▶ Instructions for the task: Repeat the lines from the line with "Definition conf_mac : NetConf.t" to the line with "(0 ≤ b < 256)%Z" in the listing below, keeping both end lines and adding nothing.

(Data for the task)

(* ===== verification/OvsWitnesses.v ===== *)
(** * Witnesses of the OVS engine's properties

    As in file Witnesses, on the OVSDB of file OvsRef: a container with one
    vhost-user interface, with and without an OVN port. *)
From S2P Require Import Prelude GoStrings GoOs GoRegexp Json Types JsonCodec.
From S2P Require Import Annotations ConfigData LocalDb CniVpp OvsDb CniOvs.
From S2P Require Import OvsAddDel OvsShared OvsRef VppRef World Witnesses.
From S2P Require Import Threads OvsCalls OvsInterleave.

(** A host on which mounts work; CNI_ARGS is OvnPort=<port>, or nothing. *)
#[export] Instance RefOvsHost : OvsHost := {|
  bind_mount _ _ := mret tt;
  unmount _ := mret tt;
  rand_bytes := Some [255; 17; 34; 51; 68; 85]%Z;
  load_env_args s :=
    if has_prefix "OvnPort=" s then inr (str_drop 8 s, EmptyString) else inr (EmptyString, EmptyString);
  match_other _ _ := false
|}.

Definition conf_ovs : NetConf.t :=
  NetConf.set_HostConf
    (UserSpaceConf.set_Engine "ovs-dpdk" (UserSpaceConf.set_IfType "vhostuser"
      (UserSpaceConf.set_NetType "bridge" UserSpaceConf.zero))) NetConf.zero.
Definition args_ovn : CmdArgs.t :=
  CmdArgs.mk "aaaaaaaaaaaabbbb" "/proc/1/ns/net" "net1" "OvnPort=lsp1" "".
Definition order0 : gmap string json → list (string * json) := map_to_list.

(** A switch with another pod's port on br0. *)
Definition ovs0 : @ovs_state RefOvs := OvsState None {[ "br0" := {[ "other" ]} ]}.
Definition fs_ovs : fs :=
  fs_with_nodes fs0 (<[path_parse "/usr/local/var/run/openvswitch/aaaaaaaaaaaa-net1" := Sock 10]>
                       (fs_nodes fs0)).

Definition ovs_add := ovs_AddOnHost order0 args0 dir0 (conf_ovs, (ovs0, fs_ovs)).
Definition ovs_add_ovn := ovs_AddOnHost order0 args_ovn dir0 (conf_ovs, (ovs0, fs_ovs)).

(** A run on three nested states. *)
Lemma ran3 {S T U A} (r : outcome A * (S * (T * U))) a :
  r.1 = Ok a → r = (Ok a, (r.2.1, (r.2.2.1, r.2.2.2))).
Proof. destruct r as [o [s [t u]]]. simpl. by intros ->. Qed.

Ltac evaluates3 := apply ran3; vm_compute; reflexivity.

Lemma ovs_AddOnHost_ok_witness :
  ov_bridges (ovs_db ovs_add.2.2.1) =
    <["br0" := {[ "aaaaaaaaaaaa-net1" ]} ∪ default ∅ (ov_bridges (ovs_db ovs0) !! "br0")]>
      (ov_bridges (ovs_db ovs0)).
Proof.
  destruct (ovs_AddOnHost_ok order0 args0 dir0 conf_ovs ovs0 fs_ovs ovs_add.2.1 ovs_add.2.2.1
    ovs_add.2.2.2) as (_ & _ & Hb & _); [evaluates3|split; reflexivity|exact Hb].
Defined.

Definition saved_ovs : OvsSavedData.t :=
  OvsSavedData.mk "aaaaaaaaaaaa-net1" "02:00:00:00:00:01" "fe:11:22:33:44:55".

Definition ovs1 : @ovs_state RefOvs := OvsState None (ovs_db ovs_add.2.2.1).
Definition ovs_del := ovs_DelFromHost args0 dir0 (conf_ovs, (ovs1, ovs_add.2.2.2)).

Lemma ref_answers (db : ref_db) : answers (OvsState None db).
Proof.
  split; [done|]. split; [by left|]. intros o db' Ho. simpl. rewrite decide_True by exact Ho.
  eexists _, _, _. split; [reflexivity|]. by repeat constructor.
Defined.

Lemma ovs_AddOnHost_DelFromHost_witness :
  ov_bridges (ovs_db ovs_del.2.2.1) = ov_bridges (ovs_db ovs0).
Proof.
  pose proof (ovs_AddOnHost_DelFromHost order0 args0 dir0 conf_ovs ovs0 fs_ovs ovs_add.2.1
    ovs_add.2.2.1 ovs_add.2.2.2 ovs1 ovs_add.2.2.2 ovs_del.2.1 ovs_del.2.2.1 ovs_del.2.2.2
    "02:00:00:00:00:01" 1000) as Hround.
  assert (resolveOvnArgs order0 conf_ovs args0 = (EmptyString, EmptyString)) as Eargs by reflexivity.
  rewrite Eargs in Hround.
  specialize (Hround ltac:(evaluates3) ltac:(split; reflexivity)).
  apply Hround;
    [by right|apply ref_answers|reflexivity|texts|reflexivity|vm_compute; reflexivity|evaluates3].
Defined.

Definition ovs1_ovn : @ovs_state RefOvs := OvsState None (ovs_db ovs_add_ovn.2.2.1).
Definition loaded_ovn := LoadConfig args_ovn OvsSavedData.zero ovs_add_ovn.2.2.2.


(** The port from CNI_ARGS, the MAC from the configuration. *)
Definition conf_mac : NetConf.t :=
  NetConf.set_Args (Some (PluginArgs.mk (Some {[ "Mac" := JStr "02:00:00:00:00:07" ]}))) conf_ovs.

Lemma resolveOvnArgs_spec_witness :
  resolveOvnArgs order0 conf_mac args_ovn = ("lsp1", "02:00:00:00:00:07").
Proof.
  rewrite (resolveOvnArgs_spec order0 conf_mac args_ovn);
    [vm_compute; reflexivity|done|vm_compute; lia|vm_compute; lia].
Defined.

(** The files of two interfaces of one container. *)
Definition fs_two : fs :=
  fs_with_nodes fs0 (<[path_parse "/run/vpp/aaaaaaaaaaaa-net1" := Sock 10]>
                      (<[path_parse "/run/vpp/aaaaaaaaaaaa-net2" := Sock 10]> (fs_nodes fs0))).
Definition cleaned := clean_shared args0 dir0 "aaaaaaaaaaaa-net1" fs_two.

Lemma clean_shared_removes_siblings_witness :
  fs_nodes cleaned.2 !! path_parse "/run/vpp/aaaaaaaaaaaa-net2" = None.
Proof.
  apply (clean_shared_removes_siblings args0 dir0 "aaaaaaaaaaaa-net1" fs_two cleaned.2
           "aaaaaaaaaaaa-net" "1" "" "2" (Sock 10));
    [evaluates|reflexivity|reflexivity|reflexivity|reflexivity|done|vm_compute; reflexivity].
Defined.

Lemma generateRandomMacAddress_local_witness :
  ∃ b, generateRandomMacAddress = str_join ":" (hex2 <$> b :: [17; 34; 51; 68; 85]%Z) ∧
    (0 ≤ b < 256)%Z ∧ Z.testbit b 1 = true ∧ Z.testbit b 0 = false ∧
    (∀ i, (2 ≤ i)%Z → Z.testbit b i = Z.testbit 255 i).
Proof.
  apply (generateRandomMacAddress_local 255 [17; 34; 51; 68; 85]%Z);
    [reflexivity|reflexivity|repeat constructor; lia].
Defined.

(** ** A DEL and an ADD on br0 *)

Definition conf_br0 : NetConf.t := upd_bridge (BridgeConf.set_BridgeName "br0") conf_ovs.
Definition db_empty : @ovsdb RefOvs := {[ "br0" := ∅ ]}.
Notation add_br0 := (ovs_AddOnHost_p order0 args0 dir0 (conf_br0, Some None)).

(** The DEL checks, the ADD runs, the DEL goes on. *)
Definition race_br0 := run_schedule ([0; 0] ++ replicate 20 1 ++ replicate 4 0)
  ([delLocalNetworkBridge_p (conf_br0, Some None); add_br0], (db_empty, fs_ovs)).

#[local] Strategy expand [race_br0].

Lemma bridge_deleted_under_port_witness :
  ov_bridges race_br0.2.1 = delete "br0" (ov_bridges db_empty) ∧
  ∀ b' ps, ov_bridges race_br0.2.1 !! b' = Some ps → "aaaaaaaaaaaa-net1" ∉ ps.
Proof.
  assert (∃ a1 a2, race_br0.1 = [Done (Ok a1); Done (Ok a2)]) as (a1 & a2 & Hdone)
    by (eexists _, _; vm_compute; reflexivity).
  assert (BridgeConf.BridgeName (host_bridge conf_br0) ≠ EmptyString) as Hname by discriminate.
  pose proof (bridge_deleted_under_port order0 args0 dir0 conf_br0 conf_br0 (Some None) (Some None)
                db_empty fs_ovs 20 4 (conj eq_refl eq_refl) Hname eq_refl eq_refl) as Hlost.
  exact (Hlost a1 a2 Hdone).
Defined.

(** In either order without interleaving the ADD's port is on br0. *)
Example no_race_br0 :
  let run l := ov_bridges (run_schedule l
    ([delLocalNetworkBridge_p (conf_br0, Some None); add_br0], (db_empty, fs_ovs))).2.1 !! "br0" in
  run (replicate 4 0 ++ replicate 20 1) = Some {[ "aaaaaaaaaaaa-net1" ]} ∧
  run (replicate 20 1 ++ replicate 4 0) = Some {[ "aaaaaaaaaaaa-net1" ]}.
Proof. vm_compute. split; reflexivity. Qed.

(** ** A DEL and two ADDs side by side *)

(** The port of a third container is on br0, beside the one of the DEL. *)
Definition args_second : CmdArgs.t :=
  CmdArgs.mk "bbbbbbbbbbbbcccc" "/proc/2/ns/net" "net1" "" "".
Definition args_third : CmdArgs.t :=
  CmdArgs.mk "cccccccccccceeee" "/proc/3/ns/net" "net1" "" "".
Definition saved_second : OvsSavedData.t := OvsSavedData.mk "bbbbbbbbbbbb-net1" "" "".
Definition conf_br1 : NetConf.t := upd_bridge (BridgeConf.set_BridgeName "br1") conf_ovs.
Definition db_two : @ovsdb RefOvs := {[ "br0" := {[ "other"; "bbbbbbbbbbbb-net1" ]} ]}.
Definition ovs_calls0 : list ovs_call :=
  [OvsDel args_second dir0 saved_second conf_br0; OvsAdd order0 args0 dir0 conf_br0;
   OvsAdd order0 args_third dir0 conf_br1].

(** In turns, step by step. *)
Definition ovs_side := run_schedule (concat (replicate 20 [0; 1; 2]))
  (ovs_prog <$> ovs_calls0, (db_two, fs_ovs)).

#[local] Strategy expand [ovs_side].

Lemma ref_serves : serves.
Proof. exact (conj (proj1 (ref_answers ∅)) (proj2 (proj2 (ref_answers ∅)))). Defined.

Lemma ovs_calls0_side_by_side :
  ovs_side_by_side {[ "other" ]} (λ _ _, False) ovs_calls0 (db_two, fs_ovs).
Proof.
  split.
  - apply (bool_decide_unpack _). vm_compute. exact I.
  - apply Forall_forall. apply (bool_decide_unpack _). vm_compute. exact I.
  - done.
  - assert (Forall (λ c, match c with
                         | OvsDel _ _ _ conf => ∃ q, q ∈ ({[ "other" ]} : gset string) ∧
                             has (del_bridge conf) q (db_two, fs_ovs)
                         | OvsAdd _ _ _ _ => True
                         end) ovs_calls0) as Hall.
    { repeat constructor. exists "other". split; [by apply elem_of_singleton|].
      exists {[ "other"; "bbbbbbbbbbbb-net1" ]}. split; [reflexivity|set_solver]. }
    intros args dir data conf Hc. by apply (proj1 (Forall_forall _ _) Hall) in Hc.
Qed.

(End Data for the task)

▶ Response below:
Definition conf_mac : NetConf.t :=
  NetConf.set_Args (Some (PluginArgs.mk (Some {[ "Mac" := JStr "02:00:00:00:00:07" ]}))) conf_ovs.

Lemma resolveOvnArgs_spec_witness :
  resolveOvnArgs order0 conf_mac args_ovn = ("lsp1", "02:00:00:00:00:07").
Proof.
  rewrite (resolveOvnArgs_spec order0 conf_mac args_ovn);
    [vm_compute; reflexivity|done|vm_compute; lia|vm_compute; lia].
Defined.

(** The files of two interfaces of one container. *)
Definition fs_two : fs :=
  fs_with_nodes fs0 (<[path_parse "/run/vpp/aaaaaaaaaaaa-net1" := Sock 10]>
                      (<[path_parse "/run/vpp/aaaaaaaaaaaa-net2" := Sock 10]> (fs_nodes fs0))).
Definition cleaned := clean_shared args0 dir0 "aaaaaaaaaaaa-net1" fs_two.

Lemma clean_shared_removes_siblings_witness :
  fs_nodes cleaned.2 !! path_parse "/run/vpp/aaaaaaaaaaaa-net2" = None.
Proof.
  apply (clean_shared_removes_siblings args0 dir0 "aaaaaaaaaaaa-net1" fs_two cleaned.2
           "aaaaaaaaaaaa-net" "1" "" "2" (Sock 10));
    [evaluates|reflexivity|reflexivity|reflexivity|reflexivity|done|vm_compute; reflexivity].
Defined.

Lemma generateRandomMacAddress_local_witness :
  ∃ b, generateRandomMacAddress = str_join ":" (hex2 <$> b :: [17; 34; 51; 68; 85]%Z) ∧
    (0 ≤ b < 256)%Z ∧ Z.testbit b 1 = true ∧ Z.testbit b 0 = false ∧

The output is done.